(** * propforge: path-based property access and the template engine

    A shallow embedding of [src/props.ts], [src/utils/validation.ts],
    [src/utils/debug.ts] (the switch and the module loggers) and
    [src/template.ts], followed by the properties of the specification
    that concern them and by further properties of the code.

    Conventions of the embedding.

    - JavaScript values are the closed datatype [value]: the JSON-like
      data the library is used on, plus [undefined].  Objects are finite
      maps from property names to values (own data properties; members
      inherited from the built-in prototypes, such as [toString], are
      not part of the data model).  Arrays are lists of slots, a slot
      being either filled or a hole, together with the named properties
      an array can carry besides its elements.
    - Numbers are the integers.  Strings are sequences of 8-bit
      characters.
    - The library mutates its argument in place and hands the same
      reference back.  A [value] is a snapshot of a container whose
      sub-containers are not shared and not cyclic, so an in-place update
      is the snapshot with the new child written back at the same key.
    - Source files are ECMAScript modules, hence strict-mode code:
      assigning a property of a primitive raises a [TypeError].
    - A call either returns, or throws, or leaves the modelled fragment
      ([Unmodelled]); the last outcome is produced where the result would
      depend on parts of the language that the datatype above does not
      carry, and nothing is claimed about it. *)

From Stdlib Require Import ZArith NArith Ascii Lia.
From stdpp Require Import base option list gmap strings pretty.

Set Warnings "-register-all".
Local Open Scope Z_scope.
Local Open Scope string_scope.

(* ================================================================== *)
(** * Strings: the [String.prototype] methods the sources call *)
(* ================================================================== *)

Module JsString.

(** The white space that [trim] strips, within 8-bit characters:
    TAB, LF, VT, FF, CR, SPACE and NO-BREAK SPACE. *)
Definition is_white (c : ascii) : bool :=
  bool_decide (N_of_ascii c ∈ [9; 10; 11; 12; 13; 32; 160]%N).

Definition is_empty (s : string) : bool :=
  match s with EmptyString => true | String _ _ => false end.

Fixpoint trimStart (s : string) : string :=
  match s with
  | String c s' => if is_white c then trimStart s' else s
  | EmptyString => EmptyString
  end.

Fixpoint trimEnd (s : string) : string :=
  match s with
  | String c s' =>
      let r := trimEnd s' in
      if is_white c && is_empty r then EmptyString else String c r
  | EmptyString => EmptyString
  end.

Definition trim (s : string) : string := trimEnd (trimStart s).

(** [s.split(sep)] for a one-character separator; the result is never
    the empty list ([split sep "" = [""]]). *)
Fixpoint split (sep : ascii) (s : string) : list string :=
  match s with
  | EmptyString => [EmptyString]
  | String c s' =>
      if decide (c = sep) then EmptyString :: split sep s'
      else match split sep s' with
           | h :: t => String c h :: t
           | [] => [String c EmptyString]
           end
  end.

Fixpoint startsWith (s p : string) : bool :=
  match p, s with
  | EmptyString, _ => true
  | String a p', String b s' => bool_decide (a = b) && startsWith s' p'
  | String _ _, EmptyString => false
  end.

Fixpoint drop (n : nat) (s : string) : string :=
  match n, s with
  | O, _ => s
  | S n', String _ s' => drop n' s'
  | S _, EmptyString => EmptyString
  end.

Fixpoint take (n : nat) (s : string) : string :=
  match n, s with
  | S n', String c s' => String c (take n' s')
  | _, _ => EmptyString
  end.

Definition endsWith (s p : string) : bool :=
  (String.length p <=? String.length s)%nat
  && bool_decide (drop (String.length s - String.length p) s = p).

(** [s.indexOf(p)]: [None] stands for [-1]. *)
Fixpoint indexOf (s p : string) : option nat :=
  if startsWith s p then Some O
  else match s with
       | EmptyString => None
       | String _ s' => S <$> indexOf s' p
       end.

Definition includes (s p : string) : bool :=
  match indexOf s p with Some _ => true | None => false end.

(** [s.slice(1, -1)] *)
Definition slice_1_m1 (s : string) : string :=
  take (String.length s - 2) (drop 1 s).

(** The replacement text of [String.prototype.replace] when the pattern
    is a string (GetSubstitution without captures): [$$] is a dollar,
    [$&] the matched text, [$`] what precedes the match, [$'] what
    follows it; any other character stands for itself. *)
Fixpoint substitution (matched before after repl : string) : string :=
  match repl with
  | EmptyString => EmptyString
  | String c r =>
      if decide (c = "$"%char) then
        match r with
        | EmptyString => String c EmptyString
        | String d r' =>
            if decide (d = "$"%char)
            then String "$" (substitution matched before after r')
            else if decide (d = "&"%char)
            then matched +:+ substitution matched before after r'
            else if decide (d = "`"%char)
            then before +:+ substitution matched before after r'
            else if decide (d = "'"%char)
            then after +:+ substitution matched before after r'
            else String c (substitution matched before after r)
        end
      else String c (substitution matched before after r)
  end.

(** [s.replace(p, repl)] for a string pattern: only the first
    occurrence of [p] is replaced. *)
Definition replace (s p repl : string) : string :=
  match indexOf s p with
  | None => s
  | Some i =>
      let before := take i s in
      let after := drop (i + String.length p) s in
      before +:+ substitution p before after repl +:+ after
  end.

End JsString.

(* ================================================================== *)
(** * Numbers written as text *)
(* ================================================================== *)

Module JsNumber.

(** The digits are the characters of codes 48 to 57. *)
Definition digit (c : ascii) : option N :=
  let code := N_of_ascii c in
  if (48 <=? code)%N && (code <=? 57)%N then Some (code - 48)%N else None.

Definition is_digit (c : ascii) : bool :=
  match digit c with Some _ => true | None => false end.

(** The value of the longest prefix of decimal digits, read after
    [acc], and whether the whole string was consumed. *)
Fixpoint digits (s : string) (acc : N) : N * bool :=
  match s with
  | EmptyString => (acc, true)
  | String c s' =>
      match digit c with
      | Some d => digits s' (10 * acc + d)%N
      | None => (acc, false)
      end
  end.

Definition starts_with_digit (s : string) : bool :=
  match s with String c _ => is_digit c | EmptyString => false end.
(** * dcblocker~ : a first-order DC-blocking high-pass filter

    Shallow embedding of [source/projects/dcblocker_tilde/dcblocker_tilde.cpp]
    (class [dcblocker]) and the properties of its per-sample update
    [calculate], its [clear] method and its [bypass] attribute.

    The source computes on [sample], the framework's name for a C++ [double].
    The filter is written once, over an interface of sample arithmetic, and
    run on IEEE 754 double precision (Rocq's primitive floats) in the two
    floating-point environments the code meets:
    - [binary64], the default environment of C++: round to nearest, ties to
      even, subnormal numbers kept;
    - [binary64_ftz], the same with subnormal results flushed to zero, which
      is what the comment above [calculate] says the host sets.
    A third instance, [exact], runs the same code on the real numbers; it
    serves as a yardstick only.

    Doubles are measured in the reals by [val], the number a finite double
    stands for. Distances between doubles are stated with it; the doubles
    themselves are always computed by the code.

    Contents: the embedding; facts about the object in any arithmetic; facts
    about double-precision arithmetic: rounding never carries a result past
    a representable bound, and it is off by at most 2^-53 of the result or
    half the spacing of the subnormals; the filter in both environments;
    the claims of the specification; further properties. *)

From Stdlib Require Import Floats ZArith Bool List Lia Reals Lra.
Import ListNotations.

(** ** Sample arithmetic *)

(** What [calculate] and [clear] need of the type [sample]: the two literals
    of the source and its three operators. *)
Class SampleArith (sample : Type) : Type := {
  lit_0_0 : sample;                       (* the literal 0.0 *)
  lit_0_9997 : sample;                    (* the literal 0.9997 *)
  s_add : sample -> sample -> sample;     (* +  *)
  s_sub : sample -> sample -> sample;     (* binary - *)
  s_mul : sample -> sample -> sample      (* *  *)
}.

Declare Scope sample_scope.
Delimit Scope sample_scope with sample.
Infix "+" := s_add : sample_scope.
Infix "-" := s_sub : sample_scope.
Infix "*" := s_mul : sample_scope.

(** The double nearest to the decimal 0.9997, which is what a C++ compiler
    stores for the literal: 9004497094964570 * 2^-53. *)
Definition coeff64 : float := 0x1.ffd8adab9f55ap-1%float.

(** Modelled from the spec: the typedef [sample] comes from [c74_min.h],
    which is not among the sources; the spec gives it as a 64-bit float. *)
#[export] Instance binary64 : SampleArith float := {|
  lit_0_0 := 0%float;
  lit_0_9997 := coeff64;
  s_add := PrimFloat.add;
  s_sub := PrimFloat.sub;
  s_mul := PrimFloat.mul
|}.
+---+
WHAT IS NEEDED:
Everything above from the line containing "(class [dcblocker]) and" down to the line containing "a representable bound, and" is to be transcribed exactly, with both of those lines included and nothing else added.

ANSWER AREA:
    (class [dcblocker]) and the properties of its per-sample update
    [calculate], its [clear] method and its [bypass] attribute.

    The source computes on [sample], the framework's name for a C++ [double].
    The filter is written once, over an interface of sample arithmetic, and
    run on IEEE 754 double precision (Rocq's primitive floats) in the two
    floating-point environments the code meets:
    - [binary64], the default environment of C++: round to nearest, ties to
      even, subnormal numbers kept;
    - [binary64_ftz], the same with subnormal results flushed to zero, which
      is what the comment above [calculate] says the host sets.
    A third instance, [exact], runs the same code on the real numbers; it
    serves as a yardstick only.

    Doubles are measured in the reals by [val], the number a finite double
    stands for. Distances between doubles are stated with it; the doubles
    themselves are always computed by the code.

    Contents: the embedding; facts about the object in any arithmetic; facts
    about double-precision arithmetic: rounding never carries a result past
    a representable bound, and it is off by at most 2^-53 of the result or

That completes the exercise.